Records to process.
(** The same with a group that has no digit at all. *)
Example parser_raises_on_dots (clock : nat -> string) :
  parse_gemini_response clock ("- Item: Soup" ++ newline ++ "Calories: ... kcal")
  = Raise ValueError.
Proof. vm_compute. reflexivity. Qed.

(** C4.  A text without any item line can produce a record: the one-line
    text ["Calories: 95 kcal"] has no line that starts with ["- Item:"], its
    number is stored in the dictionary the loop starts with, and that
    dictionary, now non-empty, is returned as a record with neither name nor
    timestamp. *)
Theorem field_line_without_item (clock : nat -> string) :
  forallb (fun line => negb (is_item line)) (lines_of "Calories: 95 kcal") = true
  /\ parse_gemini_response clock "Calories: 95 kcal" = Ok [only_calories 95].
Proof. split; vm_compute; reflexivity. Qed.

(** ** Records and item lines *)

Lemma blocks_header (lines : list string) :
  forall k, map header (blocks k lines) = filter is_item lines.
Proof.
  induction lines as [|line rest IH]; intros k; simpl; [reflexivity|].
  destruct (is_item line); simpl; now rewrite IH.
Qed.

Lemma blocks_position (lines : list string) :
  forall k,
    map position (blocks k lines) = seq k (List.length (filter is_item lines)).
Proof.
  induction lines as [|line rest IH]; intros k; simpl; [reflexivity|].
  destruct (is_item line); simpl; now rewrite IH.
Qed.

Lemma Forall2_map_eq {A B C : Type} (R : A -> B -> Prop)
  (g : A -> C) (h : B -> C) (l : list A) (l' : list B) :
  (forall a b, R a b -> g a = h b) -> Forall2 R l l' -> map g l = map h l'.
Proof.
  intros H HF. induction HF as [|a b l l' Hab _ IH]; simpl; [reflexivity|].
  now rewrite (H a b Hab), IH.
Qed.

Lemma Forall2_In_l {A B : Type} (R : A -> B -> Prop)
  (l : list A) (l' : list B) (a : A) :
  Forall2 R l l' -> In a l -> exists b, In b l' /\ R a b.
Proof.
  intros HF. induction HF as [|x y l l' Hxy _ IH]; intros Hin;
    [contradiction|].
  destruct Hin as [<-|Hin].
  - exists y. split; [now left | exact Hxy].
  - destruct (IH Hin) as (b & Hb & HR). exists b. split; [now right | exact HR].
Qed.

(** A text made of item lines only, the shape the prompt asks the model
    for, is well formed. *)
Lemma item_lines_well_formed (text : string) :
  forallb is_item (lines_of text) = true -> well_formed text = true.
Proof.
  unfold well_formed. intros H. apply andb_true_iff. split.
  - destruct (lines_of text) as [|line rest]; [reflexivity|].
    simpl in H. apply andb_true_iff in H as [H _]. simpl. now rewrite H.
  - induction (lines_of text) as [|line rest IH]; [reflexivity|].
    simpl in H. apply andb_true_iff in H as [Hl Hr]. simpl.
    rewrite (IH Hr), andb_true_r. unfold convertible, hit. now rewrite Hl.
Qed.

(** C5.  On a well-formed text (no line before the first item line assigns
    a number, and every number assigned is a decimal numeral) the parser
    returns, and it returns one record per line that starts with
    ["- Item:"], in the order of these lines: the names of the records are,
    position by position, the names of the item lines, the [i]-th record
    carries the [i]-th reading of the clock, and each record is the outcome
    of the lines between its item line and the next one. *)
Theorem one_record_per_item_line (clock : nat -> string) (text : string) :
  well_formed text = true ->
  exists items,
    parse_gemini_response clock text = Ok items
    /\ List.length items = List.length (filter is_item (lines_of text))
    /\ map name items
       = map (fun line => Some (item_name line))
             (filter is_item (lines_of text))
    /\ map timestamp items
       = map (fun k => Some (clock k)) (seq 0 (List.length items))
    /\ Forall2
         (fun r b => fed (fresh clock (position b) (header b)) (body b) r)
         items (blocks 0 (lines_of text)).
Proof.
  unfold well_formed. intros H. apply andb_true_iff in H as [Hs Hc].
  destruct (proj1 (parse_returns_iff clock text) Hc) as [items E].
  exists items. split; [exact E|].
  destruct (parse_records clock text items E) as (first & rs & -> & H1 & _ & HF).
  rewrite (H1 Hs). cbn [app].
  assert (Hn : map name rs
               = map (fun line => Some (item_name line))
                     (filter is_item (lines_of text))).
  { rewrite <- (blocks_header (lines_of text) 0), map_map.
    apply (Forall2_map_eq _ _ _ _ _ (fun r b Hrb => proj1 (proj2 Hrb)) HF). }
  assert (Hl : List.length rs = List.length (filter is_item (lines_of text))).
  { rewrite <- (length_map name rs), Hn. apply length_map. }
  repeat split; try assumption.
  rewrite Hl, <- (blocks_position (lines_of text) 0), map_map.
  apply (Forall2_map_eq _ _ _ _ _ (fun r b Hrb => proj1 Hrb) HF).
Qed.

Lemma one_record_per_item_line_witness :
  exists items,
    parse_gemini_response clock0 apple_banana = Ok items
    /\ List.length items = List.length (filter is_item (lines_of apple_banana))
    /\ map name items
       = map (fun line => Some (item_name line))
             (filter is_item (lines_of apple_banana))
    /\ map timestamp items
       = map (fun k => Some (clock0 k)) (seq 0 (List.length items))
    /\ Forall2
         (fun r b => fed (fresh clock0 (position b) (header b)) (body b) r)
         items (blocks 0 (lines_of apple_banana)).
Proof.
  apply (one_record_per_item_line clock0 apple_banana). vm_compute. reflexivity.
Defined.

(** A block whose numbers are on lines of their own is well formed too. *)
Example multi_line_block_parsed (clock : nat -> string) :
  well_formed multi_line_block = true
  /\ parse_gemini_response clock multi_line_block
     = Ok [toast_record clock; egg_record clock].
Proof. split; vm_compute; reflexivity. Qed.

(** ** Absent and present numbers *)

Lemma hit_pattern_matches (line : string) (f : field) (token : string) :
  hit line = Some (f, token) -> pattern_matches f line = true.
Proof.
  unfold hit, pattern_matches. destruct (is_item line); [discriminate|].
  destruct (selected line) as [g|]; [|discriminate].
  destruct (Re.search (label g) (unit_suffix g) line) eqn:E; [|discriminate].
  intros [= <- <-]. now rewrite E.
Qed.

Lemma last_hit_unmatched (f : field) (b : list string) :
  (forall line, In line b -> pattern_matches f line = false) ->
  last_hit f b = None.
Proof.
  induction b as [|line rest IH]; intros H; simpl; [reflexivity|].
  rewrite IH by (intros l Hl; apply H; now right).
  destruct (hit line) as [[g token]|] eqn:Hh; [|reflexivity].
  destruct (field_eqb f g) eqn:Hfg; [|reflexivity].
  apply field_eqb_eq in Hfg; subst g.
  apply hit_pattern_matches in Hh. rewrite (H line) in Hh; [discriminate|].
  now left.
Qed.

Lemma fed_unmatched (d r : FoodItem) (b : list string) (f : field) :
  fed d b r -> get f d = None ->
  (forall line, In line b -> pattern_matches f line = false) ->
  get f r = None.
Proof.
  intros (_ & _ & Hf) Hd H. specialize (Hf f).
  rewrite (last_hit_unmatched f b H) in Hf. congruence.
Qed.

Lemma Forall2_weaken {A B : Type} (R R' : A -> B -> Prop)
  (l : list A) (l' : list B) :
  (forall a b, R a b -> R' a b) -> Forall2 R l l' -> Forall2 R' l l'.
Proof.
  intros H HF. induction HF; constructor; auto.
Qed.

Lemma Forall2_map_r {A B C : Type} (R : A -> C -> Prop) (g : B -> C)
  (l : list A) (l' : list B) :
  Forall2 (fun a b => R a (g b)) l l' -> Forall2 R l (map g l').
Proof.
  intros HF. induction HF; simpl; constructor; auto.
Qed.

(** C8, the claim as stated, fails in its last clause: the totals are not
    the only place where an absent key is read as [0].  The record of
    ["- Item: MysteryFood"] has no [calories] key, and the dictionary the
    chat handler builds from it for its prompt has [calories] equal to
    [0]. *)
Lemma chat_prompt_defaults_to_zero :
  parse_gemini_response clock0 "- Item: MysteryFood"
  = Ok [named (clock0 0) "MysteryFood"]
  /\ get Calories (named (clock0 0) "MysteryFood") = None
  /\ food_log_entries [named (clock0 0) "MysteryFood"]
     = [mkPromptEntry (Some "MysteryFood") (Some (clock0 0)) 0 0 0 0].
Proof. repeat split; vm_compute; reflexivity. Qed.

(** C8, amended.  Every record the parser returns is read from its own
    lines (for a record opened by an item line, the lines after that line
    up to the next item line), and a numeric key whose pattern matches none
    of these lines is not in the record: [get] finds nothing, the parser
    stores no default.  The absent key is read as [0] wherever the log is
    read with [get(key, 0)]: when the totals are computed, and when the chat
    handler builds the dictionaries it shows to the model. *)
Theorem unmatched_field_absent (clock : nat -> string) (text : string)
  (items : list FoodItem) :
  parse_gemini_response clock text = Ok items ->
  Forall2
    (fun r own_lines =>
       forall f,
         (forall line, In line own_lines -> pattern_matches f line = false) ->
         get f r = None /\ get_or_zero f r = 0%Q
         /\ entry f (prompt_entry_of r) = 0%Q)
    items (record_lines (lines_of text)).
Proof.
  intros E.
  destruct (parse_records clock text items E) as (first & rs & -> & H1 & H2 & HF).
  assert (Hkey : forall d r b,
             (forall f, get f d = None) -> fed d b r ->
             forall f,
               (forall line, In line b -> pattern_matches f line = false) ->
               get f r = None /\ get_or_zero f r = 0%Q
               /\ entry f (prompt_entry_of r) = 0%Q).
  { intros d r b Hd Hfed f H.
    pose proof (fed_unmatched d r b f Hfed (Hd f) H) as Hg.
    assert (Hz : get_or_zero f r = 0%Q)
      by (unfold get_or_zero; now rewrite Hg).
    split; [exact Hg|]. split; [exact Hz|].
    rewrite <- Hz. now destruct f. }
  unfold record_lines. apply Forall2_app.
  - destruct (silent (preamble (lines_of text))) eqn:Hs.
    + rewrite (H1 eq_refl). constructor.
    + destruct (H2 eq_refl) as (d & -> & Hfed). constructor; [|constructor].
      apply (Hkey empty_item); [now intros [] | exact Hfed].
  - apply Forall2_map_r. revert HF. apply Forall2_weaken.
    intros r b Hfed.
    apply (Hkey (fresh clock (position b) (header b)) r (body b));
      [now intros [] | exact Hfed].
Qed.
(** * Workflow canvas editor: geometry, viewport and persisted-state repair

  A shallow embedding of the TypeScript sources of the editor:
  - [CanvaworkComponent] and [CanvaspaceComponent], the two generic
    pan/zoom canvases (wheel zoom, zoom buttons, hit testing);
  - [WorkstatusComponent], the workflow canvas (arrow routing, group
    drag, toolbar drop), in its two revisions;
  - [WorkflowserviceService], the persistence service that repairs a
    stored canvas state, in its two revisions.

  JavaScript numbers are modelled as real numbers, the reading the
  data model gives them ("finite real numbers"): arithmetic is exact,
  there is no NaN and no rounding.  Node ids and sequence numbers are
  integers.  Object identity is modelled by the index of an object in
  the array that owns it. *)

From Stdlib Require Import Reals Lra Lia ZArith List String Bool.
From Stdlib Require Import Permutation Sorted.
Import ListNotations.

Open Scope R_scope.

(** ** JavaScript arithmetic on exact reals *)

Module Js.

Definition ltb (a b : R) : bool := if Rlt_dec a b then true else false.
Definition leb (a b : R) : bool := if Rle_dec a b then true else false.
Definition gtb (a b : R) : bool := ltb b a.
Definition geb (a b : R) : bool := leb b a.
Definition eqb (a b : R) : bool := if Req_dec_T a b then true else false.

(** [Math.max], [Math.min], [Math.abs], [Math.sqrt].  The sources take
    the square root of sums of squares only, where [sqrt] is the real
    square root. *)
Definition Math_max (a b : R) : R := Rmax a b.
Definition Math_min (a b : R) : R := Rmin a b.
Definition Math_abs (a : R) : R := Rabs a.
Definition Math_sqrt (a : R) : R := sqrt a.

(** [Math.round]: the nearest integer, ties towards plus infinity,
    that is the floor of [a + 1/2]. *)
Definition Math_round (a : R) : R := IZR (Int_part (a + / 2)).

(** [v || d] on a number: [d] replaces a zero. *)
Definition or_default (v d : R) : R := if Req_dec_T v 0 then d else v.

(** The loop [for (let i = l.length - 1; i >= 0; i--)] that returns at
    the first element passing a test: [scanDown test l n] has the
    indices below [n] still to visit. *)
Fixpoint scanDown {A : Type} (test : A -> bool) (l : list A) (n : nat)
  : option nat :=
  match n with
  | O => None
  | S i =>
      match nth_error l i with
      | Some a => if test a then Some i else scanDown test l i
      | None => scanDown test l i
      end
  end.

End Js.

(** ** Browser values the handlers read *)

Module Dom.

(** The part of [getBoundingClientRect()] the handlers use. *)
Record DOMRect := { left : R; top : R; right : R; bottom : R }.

Instructions for the task. Could you set down, exactly as written, the lines above between the one holding "square root. *)" and the one holding "(** [Math.round]: the", inclusive, and nothing more?

Answer box.
    square root. *)
Definition Math_max (a b : R) : R := Rmax a b.
Definition Math_min (a b : R) : R := Rmin a b.
Definition Math_abs (a : R) : R := Rabs a.
Definition Math_sqrt (a : R) : R := sqrt a.

(** [Math.round]: the nearest integer, ties towards plus infinity,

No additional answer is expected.